2-48 In the zones of low flow velocities where the particle Reynolds number is too small, the viscous forces become relatively large in comparison with gravitational and inertial forces (Froude scale) – the model then does not fully represent the prototype and we say scale effects influence the model results such that the model is not fully representative of the prototype in that low flow particle Reynolds number zone. In areas of high flow and consequent high turbulence, the turbulence “breaks” the viscous layers around particles/rock in the flow and then inertial and gravitational forces dominate so that the Froude scale law is then satisfied.

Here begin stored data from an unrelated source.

(** ** The RowSet interface *)

(** Modelled from the spec: the abstract class [RowSet] of tablet/rowset.h,
    which is not part of the sources, as far as [Reset] consumes it.
    [GetBounds] returns its status together with the two out-parameters
    [min_key] and [max_key]; a rowset gives the same answer whenever it is
    asked during one build.  ([RowSet::ToString] is called only for the
    warning that [Reset] logs, which is left out.) *)
Class RowSetInterface (RowSet : Type) : Type := {
  GetBounds : RowSet -> Status * Slice * Slice
}.

(** ** The interval tree *)

(** Modelled from the spec: what [IntervalTree] asks of its [Traits]
    parameter, as the traits struct of rowset_tree.cc provides it: the two
    ends of an interval and a three-way comparison of points. *)
Class IntervalTraits (point_type interval_type : Type) : Type := {
  get_left : interval_type -> point_type;
  get_right : interval_type -> point_type;
  compare : point_type -> point_type -> Z
}.

Module IntervalTree.
Section IntervalTree.
Context {point_type interval_type : Type}.
Context `{Traits : IntervalTraits point_type interval_type}.

(** Modelled from the spec: [IntervalTree<Traits>] of
    util/interval_tree.h and util/interval_tree-inl.h, which are not part
    of the sources.  Only its contract is modelled: the tree is built from
    a sequence of intervals and answers the two queries below; balancing
    and augmentation are left out. *)
Record t : Type := Build { intervals : list interval_type }.

(** Modelled from the spec: a point lies in a stored interval, closed at
    both ends. *)
Definition contains_point (p : point_type) (i : interval_type) : bool :=
  (compare (get_left i) p <=? 0) && (compare p (get_right i) <=? 0).

(** Modelled from the spec: a stored interval overlaps the closed interval
    from [query_low] to [query_high]. *)
Definition intersects (query_low query_high : point_type)
           (i : interval_type) : bool :=
  (compare (get_left i) query_high <=? 0)
  && (compare query_low (get_right i) <=? 0).

(** Modelled from the spec: [FindContainingPoint], every stored interval
    that contains the point. *)
Definition FindContainingPoint (tree : t) (query : point_type)
  : list interval_type :=
  filter (contains_point query) (intervals tree).

(** Modelled from the spec: [FindIntersectingInterval], every stored
    interval that overlaps the closed query interval.  The source passes
    the query as a [RowSetWithBounds] whose [rowset] field is left unset
    and which the tree reads only through [get_left] and [get_right];
    here the two ends are passed as they are. *)
Definition FindIntersectingInterval (tree : t)
           (query_low query_high : point_type) : list interval_type :=
  filter (intersects query_low query_high) (intervals tree).

End IntervalTree.
End IntervalTree.

Arguments IntervalTree.t interval_type : clear implicits.

(** ** std::sort *)

Section StdSort.
Context {A : Type} (comp : A -> A -> bool).

(** [x] goes in front of the first element that is not smaller than it. *)
Fixpoint sort_insert (x : A) (l : list A) : list A :=
  match l with
  | [] => [x]
  | y :: l' => if comp y x then y :: sort_insert x l' else x :: l
  end.

(** [std::sort(first, last, comp)]: the standard library promises a
    rearrangement of the range that is ordered by [comp]; an insertion
    sort stands for it.  The order it gives to equal elements is not
    promised by [std::sort] and nothing below relies on it. *)
Definition std_sort (l : list A) : list A :=
  fold_right sort_insert [] l.

End StdSort.

(** ** The data of rowset_tree.cc *)

(** Modelled from the spec: [RowSetTree::EndpointType] of
    tablet/rowset_tree.h, which is not part of the sources. *)
Inductive EndpointType : Type := START | STOP.

Section Model.
Context {RowSet : Type} `{RowSetInterface RowSet}.

(** Modelled from the spec: [RowSetTree::RSEndpoint] of
    tablet/rowset_tree.h: a rowset, the kind of endpoint, its key, in the
    order in which [Reset] passes them to the constructor. *)
Record RSEndpoint : Type := Build_RSEndpoint {
  rowset_ : RowSet;
  endpoint_ : EndpointType;
  slice_ : Slice
}.

Definition RSEndpointBySliceCompare (a b : RSEndpoint) : bool :=
  Slice.Comparator (slice_ a) (slice_ b).

(** Entry for use in the interval tree. *)
Record RowSetWithBounds : Type := Build_RowSetWithBounds {
  rowset : RowSet;
  min_key : Slice;
  max_key : Slice
}.

(** Traits struct for IntervalTree. *)
#[export] Instance RowSetIntervalTraits
  : IntervalTraits Slice RowSetWithBounds := {
  get_left rs := min_key rs;
  get_right rs := max_key rs;
  compare a b := Slice.compare a b
}.

(** The members of a [RowSetTree] that rowset_tree.cc reads and writes
    (the class itself is declared in tablet/rowset_tree.h).  [tree_] is a
    scoped pointer, null until [Reset] installs a tree. *)
Record RowSetTree : Type := Build_RowSetTree {
  entries_ : list RowSetWithBounds;
  unbounded_rowsets_ : list RowSet;
  tree_ : option (IntervalTree.t RowSetWithBounds);
  key_endpoints_ : list RSEndpoint;
  all_rowsets_ : list RowSet;
  initted_ : bool
}.

(** [RowSetTree::RowSetTree()] *)
Definition RowSetTree_new : RowSetTree :=
  {| entries_ := []; unbounded_rowsets_ := []; tree_ := None;
     key_endpoints_ := []; all_rowsets_ := []; initted_ := false |}.

(** The three local vectors of [Reset]. *)
Record ResetLocals : Type := Build_ResetLocals {
  entries : list RowSetWithBounds;
  unbounded : list RowSet;
  endpoints : list RSEndpoint
}.

(** The locals as [Reset] declares them, all empty. *)
Definition no_locals : ResetLocals :=
  {| entries := []; unbounded := []; endpoints := [] |}.

(** The loop of [Reset] over the rowsets: [inl s] is the early
    [return s], [inr] the locals when the loop runs to its end. *)
Fixpoint Reset_loop (rowsets : list RowSet) (l : ResetLocals)
  : Status + ResetLocals :=
  match rowsets with
  | [] => inr l
  | rs :: rest =>
      let '(s, min_key, max_key) := GetBounds rs in
      if IsNotSupported s then
        Reset_loop rest
          {| entries := entries l;
             unbounded := unbounded l ++ [rs];
             endpoints := endpoints l |}
      else if negb (ok s) then
        inl s
      else
        Reset_loop rest
          {| entries := entries l ++
               [ {| rowset := rs;
                    min_key := Slice.ToString min_key;
                    max_key := Slice.ToString max_key |} ];
             unbounded := unbounded l;
             endpoints := endpoints l ++
               [ Build_RSEndpoint rs START min_key;
                 Build_RSEndpoint rs STOP max_key ] |}
  end.

(** What a call of [Reset] ends in: the fatal [CHECK] (the process is
    aborted, [t] is the object at that moment) or a return with a status
    and the object after the call. *)
Inductive ResetOutcome : Type :=
| CheckFailed (t : RowSetTree)
| Returned (s : Status) (t : RowSetTree).
(** C9: every search ends.  A board has at most 9 free cells and every
    level of [minimax] and every step of a rollout marks one of them, so
    10 steps are enough for [minimax] and for [simulateGame] with a side
    to move (11 whatever character is handed in as the side); [runMCTS]
    ends for every iteration budget. *)
Theorem searches_terminate :
  (forall b, (length (freeCells b) <= 9)%nat) /\
  (forall b i j mark,
     In (i, j) allCells -> get b i j = EMPTY -> mark <> EMPTY ->
     (length (freeCells (set b i j mark)) < length (freeCells b))%nat) /\
  (forall fuel b d m al be,
     (9 < fuel)%nat -> exists v, minimax fuel b d m al be = Some (v, b)) /\
  (forall fuel b p g,
     p <> EMPTY -> (9 < fuel)%nat ->
     exists r g', simulateGame fuel b p g = Some (r, g')) /\
  (forall fuel b p g,
     (10 < fuel)%nat -> exists r g', simulateGame fuel b p g = Some (r, g')) /\
  (forall fuel b iterations g,
     (9 < fuel)%nat -> (Z.to_nat iterations < fuel)%nat ->
     exists mv g', runMCTS fuel b iterations g = Some (mv, g')).
Proof.
  split; [apply free_le_9 |]. split; [| split; [| split; [| split]]].
  - intros b i j mark Hin He Hm. pose proof (freeCells_set b i j mark Hin He Hm). lia.
  - intros fuel b d m al be Hf. apply minimax_returns. pose proof (free_le_9 b). lia.
  - intros fuel b p g Hp Hf.
    destruct (simulateGame_returns fuel b p g Hp Hf) as [r [g' [H _]]]. eauto.
  - intros fuel b p g Hf. unfold simulateGame. rewrite copyBoard_eq.
    destruct (simulateLoop_returns_any fuel b p g) as [r [g' [H _]]]; [| eauto].
    pose proof (free_le_9 b). lia.
  - intros fuel b iterations g Hf9 Hf.
    destruct (mctsTree_spec fuel b iterations g Hf9 Hf) as [h [g' [Htree [Hwf Hroot]]]].
    destruct Hroot as [root [H0 _]].
    destruct (finalMove_spec h root Hwf H0) as [mv [Hmv _]].
    exists mv, g'. unfold runMCTS. rewrite Htree, Hmv. reflexivity.
Qed.
(** C5: [runMCTS] returns the move of the root child that was visited
    most, the first such child among equals; it returns the sentinel
    exactly when the root has no child, and for an iteration budget
    [iterations >= 0] that is exactly when the budget is zero or the game
    on the input board is over.  (A negative budget runs no pass, like
    zero.) *)
Theorem runMCTS_picks_most_visited (fuel : nat) (b : Board) (iterations : Z) (g : Gen) :
  (9 < fuel)%nat -> (Z.to_nat iterations < fuel)%nat ->
  exists h g' root mv,
    mctsTree fuel b iterations g = Some (h, g') /\ h !! 0%nat = Some root /\
    runMCTS fuel b iterations g = Some (mv, g') /\
    (children root = [] -> mv = NO_MOVE) /\
    (children root <> [] ->
     exists idx c cd,
       children root !! idx = Some c /\ h !! c = Some cd /\ mv = lastMove cd /\
       forall idx' c' cd', children root !! idx' = Some c' -> h !! c' = Some cd' ->
         N cd' <= N cd /\ ((idx' < idx)%nat -> N cd' < N cd)) /\
    (mv = NO_MOVE <-> children root = []) /\
    (children root = [] <-> iterations <= 0 \/ checkWinner b <> EMPTY) /\
    (0 <= iterations ->
     (mv = NO_MOVE <-> iterations = 0 \/ checkWinner b <> EMPTY)).
Proof.
  intros Hf9 Hf.
  destruct (mctsTree_spec fuel b iterations g Hf9 Hf) as [h [g' [Htree [Hwf Hroot]]]].
  destruct Hroot as [root [H0 [Hb [HN [Hn0 [Hterm [Hunt [Hch Hlen]]]]]]]].
  destruct (finalMove_spec h root Hwf H0) as [mv [Hmv Hcase]].
  exists h, g', root, mv. split; [exact Htree |]. split; [exact H0 |].
  split; [unfold runMCTS; rewrite Htree, Hmv; reflexivity |].
  assert (mv = NO_MOVE <-> children root = []) as Hsent.
  { destruct Hcase as [[Hnil ->] | [idx [c [cd [Hidx [Hcd [-> [Hfree _]]]]]]]].
    - tauto.
    - split.
      + intros Hs. rewrite Hs in Hfree. apply freeCells_In' in Hfree as [Hin _].
        unfold NO_MOVE in Hin. apply allCells_range in Hin. lia.
      + intros Hnil. rewrite Hnil in Hidx. discriminate Hidx. }
  assert (children root = [] <-> iterations <= 0 \/ checkWinner b <> EMPTY) as Hnone.
  { split.
    - intros Hnil. destruct (Ascii.eqb_spec (checkWinner b) EMPTY) as [Hon | Hoff];
        [| right; exact Hoff].
      left. destruct (Z_le_gt_dec iterations 0) as [Hle | Hgt]; [exact Hle |].
      exfalso. apply (Hch Hon); [lia | exact Hnil].
    - intros [Hle | Hoff]; [apply Hn0; lia | apply Hterm, Hoff]. }
  split; [apply Hsent |]. split.
  - intros Hne. destruct Hcase as [[Hnil _] | [idx [c [cd [Hidx [Hcd [-> [_ Hmax]]]]]]]];
      [congruence |].
    exists idx, c, cd. auto.
  - split; [exact Hsent |]. split; [exact Hnone |].
    intros Hpos. rewrite Hsent, Hnone. split; (intros [H | H]; [left; lia | right; exact H]).
Qed.

(** C6: after the loop of [runMCTS] has run its [iterations >= 0] passes,
    the visit count of the root is [iterations]. *)
Theorem root_visits_equal_budget (fuel : nat) (b : Board) (iterations : Z) (g : Gen) :
  (9 < fuel)%nat -> (Z.to_nat iterations < fuel)%nat -> 0 <= iterations ->
  exists h g' root,
    mctsTree fuel b iterations g = Some (h, g') /\
    h !! 0%nat = Some root /\ N root = iterations.
Proof.
  intros Hf9 Hf Hpos.
  destruct (mctsTree_spec fuel b iterations g Hf9 Hf) as [h [g' [Htree [_ Hroot]]]].
  destruct Hroot as [root [H0 [_ [HN _]]]].
  exists h, g', root. split; [exact Htree |]. split; [exact H0 |]. lia.
Qed.

(** C10: a move returned by [runMCTS] other than the sentinel names a
    cell of the grid that is empty on the input board, so [mctsMove]
    writes no occupied cell. *)
Theorem runMCTS_move_is_free_cell (fuel : nat) (b : Board) (moves : list Move)
    (iterations : Z) (g : Gen) :
  (9 < fuel)%nat -> (Z.to_nat iterations < fuel)%nat ->
  exists mv g',
    runMCTS fuel b iterations g = Some (mv, g') /\
    (mv <> NO_MOVE ->
     0 <= fst mv < 3 /\ 0 <= snd mv < 3 /\ get b (fst mv) (snd mv) = EMPTY) /\
    exists board' moves',
      mctsMove fuel b moves iterations g = Some (board', moves', g') /\
      (forall i j, In (i, j) allCells -> get b i j <> EMPTY ->
                   get board' i j = get b i j).
Proof.
  intros Hf9 Hf.
  destruct (mctsTree_spec fuel b iterations g Hf9 Hf) as [h [g' [Htree [Hwf Hroot]]]].
  destruct Hroot as [root [H0 [Hb _]]].
  destruct (finalMove_spec h root Hwf H0) as [mv [Hmv Hcase]].
  assert (runMCTS fuel b iterations g = Some (mv, g')) as Hrun
    by (unfold runMCTS; rewrite Htree, Hmv; reflexivity).
  exists mv, g'. split; [exact Hrun |].
  unfold mctsMove. rewrite Hrun.
  destruct Hcase as [[_ ->] | [idx [c [cd [_ [_ [-> [Hfree _]]]]]]]].
  - split; [congruence |]. exists b, moves. split; [reflexivity | auto].
  - rewrite Hb in Hfree. destruct (lastMove cd) as [i j].
    apply freeCells_In in Hfree as [Hin He]. cbn [fst snd].
    pose proof (proj1 (allCells_range i j) Hin) as Hrange.
    split; [intros _; split; [lia | split; [lia | exact He]] |].
    replace (i =? -1) with false by (symmetry; apply Z.eqb_neq; lia).
    eexists _, _. split; [reflexivity |].
    intros i' j' Hin' Hocc. apply get_set_other; auto. congruence.
Qed.
End MCTSProofs.

(** C7: [backpropagate] walks from the given node through its ancestors
    to the root; every node on the way gets its visit count raised by one
    and its win score raised by one exactly when the result is 10, a win
    of the computer; a loss and a draw add nothing, whoever is to move at
    the node; no other node changes. *)
Theorem backpropagate_counts_computer_wins (fuel : nat) (h : Heap) (k : nat)
    (result : Z) :
  treeOrdered h -> (k < length h)%nat -> (k < fuel)%nat ->
  exists h',
    backpropagate fuel h (Some k) result = Some h' /\
    length h' = length h /\
    onPath fuel h k k = true /\ onPath fuel h k 0 = true /\
    forall a nd, h !! a = Some nd ->
      h' !! a =
      Some (if onPath fuel h k a
            then mkNode (boardState nd) (playerToMove nd) (lastMove nd)
                        (W nd + (if result =? 10 then 1 else 0)) (N nd + 1)
                        (parent nd) (children nd) (untriedMoves nd)
            else nd).
Proof.
  intros Ho Hk Hf.
  destruct (backpropagate_path fuel h k result Ho Hk Hf) as [h' [Hrun Hh']].
  exists h'. split; [exact Hrun |].
  split; [apply (backpropagate_statsOnly _ _ _ _ _ Hrun) |].
  split; [| split].
  - apply onPath_In. destruct fuel; [lia |]. left. reflexivity.
  - apply onPath_In, pathToRoot_root; assumption.
  - intros a nd Ha. rewrite Hh', Ha.
    destruct (onPath fuel h k a); [| reflexivity].
    cbn [fmap option_fmap option_map]. unfold visited, withStats, scoreToBackpropagate.
    destruct (result =? 10); [reflexivity |].
    destruct (result =? -10); reflexivity.
Qed.

Lemma backpropagate_counts_computer_wins_witness :
  treeOrdered sampleTree /\
  exists h', backpropagate 5 sampleTree (Some 1%nat) 10 = Some h' /\
             length h' = length sampleTree.
Proof.
  assert (treeOrdered sampleTree) as Ho.
  { intros k nd Hk. destruct k as [| [| k]]; simpl in Hk.
    - injection Hk as <-. reflexivity.
    - injection Hk as <-. simpl. lia.
    - discriminate Hk. }
  split; [exact Ho |].
  destruct (backpropagate_counts_computer_wins 5 sampleTree 1 10 Ho) as [h' [Hrun [Hlen _]]].
  - simpl. lia.
  - lia.
  - exists h'. split; [exact Hrun | exact Hlen].
Defined.

(** A computer win raises both counters along the way; a player win only
    the visit count. *)
Example backpropagate_win :
  backpropagate 5 sampleTree (Some 1%nat) 10 =
  Some [ mkNode emptyBoard COMPUTER NO_MOVE 1 2 None [1%nat] [];
         mkNode (set emptyBoard 1 1 COMPUTER) PLAYER (1, 1) 1 2 (Some 0%nat) [] [] ].
Proof. reflexivity. Qed.

Example backpropagate_loss :
  backpropagate 5 sampleTree (Some 1%nat) (-10) =
  Some [ mkNode emptyBoard COMPUTER NO_MOVE 0 2 None [1%nat] [];
         mkNode (set emptyBoard 1 1 COMPUTER) PLAYER (1, 1) 0 2 (Some 0%nat) [] [] ].
Proof. reflexivity. Qed.

(** ** The search on concrete inputs *)

Lemma runMCTS_picks_most_visited_witness :
  exists mv g', @runMCTS fixedPoint lcg 60 midGame 50 1 = Some (mv, g').
Proof.
  destruct (@runMCTS_picks_most_visited fixedPoint lcg 60 midGame 50 1)
    as [h [g' [root [mv [_ [_ [Hrun _]]]]]]].
  - lia.
  - simpl. lia.
  - exists mv, g'. exact Hrun.
Defined.

Lemma root_visits_equal_budget_witness :
  exists h g' root,
    @mctsTree fixedPoint lcg 60 midGame 50 1 = Some (h, g') /\
    h !! 0%nat = Some root /\ N root = 50.
Proof.
  apply (@root_visits_equal_budget fixedPoint lcg 60 midGame 50 1).
  - lia.
  - simpl. lia.
  - lia.
Defined.

Lemma runMCTS_move_is_free_cell_witness :
  exists mv g',
    @runMCTS fixedPoint lcg 60 midGame 50 1 = Some (mv, g') /\
    (mv <> NO_MOVE ->
     0 <= fst mv < 3 /\ 0 <= snd mv < 3 /\ get midGame (fst mv) (snd mv) = EMPTY).
Proof.
  destruct (@runMCTS_move_is_free_cell fixedPoint lcg 60 midGame [] 50 1)
    as [mv [g' [Hrun [Hfree _]]]].
  - lia.
  - simpl. lia.
  - exists mv, g'. split; [exact Hrun | exact Hfree].
Defined.

(** With 50 passes the search completes the computer's row. *)
Example runMCTS_midGame :
  @runMCTS fixedPoint lcg 60 midGame 50 1 = Some ((1, 2), 684462146).
Proof. vm_compute. reflexivity. Qed.

(** No pass, no move; and no move when the game is over. *)
Example runMCTS_no_budget :
  @runMCTS fixedPoint lcg 60 midGame 0 1 = Some (NO_MOVE, 1).
Proof. vm_compute. reflexivity. Qed.

Example runMCTS_game_over :
  @runMCTS fixedPoint lcg 60 bothLines 5 1 = Some (NO_MOVE, 1).
Proof. vm_compute. reflexivity. Qed.

(* ================================================================== *)
(** * More properties of the program *)
(* ================================================================== *)

(** ** Minimax: its scores *)

Lemma maxLoop_scores (rec : Search) (b : Board) (depth : Z) (cells : list Move) :
  (forall m, In m cells -> In m allCells) ->
  (forall i j al be s bb, In (i, j) allCells -> get b i j = EMPTY ->
     rec (set b i j COMPUTER) (depth + 1) false al be = Some (s, bb) ->
     bb = set b i j COMPUTER /\ (s = 10 \/ s = 0 \/ s = -10)) ->
  forall best al be v bb,
    best = INT_MIN \/ (best = 10 \/ best = 0 \/ best = -10) ->
    maxLoop rec cells b depth best al be = Some (v, bb) ->
    (v = 10 \/ v = 0 \/ v = -10) \/
    (v = best /\ List.filter (isEmptyAt b) cells = []).
Proof.
  intros Hcells Hrec. induction cells as [| [i j] rest IH]; intros best al be v bb Hbest.
  - intros [= <- _]. right. auto.
  - assert (In (i, j) allCells) as Hin by (apply Hcells; left; reflexivity).
    assert (forall m, In m rest -> In m allCells) as Hrest
      by (intros m Hm; apply Hcells; right; exact Hm).
    rewrite filter_cons_empty. cbn [maxLoop].
    destruct (Ascii.eqb_spec (get b i j) EMPTY) as [He | He]; [| apply IH; assumption].
    destruct (rec (set b i j COMPUTER) (depth + 1) false al be) as [[s b1] |] eqn:Hr;
      [| discriminate].
    destruct (Hrec i j al be s b1 Hin He Hr) as [-> Hs].
    rewrite (set_restore b i j) by assumption.
    assert (Z.max best s = 10 \/ Z.max best s = 0 \/ Z.max best s = -10) as Hnew
      by (unfold INT_MIN in Hbest; lia).
    destruct (be <=? Z.max al s); [intros [= <- _]; left; exact Hnew |].
    intros Hrun. apply IH in Hrun; [| exact Hrest | right; exact Hnew].
    destruct Hrun as [Hv | [-> _]]; left; assumption.
Qed.

Lemma minLoop_scores (rec : Search) (b : Board) (depth : Z) (cells : list Move) :
  (forall m, In m cells -> In m allCells) ->
  (forall i j al be s bb, In (i, j) allCells -> get b i j = EMPTY ->
     rec (set b i j PLAYER) (depth + 1) true al be = Some (s, bb) ->
     bb = set b i j PLAYER /\ (s = 10 \/ s = 0 \/ s = -10)) ->
  forall best al be v bb,
    best = INT_MAX \/ (best = 10 \/ best = 0 \/ best = -10) ->
    minLoop rec cells b depth best al be = Some (v, bb) ->
    (v = 10 \/ v = 0 \/ v = -10) \/
    (v = best /\ List.filter (isEmptyAt b) cells = []).
Proof.
  intros Hcells Hrec. induction cells as [| [i j] rest IH]; intros best al be v bb Hbest.
  - intros [= <- _]. right. auto.
  - assert (In (i, j) allCells) as Hin by (apply Hcells; left; reflexivity).
    assert (forall m, In m rest -> In m allCells) as Hrest
      by (intros m Hm; apply Hcells; right; exact Hm).
    rewrite filter_cons_empty. cbn [minLoop].
    destruct (Ascii.eqb_spec (get b i j) EMPTY) as [He | He]; [| apply IH; assumption].
    destruct (rec (set b i j PLAYER) (depth + 1) true al be) as [[s b1] |] eqn:Hr;
      [| discriminate].
    destruct (Hrec i j al be s b1 Hin He Hr) as [-> Hs].
    rewrite (set_restore b i j) by assumption.
    assert (Z.min best s = 10 \/ Z.min best s = 0 \/ Z.min best s = -10) as Hnew
      by (unfold INT_MAX in Hbest; lia).
    destruct (Z.min be s <=? al); [intros [= <- _]; left; exact Hnew |].
    intros Hrun. apply IH in Hrun; [| exact Hrest | right; exact Hnew].
    destruct Hrun as [Hv | [-> _]]; left; assumption.
Qed.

Based on the literature study on scale effects in Froude scaled models and specifically the statement by Heller (2011), that studies based on mountain rivers investigating bed morphology were referenced as generally scaled at 1:10 to 1:20 and the prototype sediment median sizes are specified as between 0.2 m to 0.9 m at slopes of up to 13%, it was decided to use a physical Froude scaled model (with scaling laws as per Table 5) of scale 1:15 to minimize scale effects and therefore to ensure that the results from the physical model study are reliable.